Segment Open

(** Inflated bodies are byte strings. *)
Hypothesis bodies_are_bytes : ∀ s s' b, NextObject s = (s', Got b) → Forall byte_ok b.
(** The budgets leave room for one more object in 64 bits. *)
Hypothesis lim_total : 0 <= TotalBytes lim ∧ TotalBytes lim + ObjectBytes lim < 2 ^ 63.
Hypothesis lim_work : 0 <= InflationWorkBytes lim ∧ InflationWorkBytes lim + ObjectBytes lim < 2 ^ 63.

Abbreviation objs := (objects NextObjectHeader NextObject).
Abbreviation scan := (scanObjects NextObjectHeader NextObject ctxErr lim).

Lemma wrap64_small z : 0 <= z < 2 ^ 63 → Go.wrap64 z = z.
Proof. intros. rewrite /Go.wrap64 Z.mod_small; lia. Qed.

(** What one successful object step read. *)
Lemma contribution_inl h s s' c :
  contribution NextObject lim h s = (s', inl c) ↔
  ∃ b, NextObject s = (s', Got b) ∧
    if isDelta (Type_ h)
    then ∃ base rest rest', ReadDeltaVarint b = inl (base, rest) ∧
           ReadDeltaVarint rest = inl (c, rest') ∧ c <= ObjectBytes lim
    else c = Length h.
Proof.
  rewrite /contribution.
  destruct (NextObject s) as [s1 [b| |]]; [|split; [done|by intros (? & ? & _)]..].
  destruct (isDelta (Type_ h)); [|naive_solver]. split.
  - destruct (ReadDeltaVarint b) as [[base rest]|] eqn:E1; [|done].
    destruct (ReadDeltaVarint rest) as [[tgt rest']|] eqn:E2; [|done].
    destruct (Z.ltb_spec (ObjectBytes lim) tgt); [done|]. intros [= <- <-]. naive_solver.
  - intros (b' & [= <- <-] & base & rest & rest' & -> & -> & Hle).
    by rewrite (proj2 (Z.ltb_ge _ _) Hle).
Qed.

Segment Closed

» **Exercise**
Would you return, unchanged, the lines from the one containing "rewrite /contribution." through the end of the entries?

» **Answer to the exercise**
  rewrite /contribution.
  destruct (NextObject s) as [s1 [b| |]]; [|split; [done|by intros (? & ? & _)]..].
  destruct (isDelta (Type_ h)); [|naive_solver]. split.
  - destruct (ReadDeltaVarint b) as [[base rest]|] eqn:E1; [|done].
    destruct (ReadDeltaVarint rest) as [[tgt rest']|] eqn:E2; [|done].
    destruct (Z.ltb_spec (ObjectBytes lim) tgt); [done|]. intros [= <- <-]. naive_solver.
  - intros (b' & [= <- <-] & base & rest & rest' & -> & -> & Hle).
    by rewrite (proj2 (Z.ltb_ge _ _) Hle).
Qed.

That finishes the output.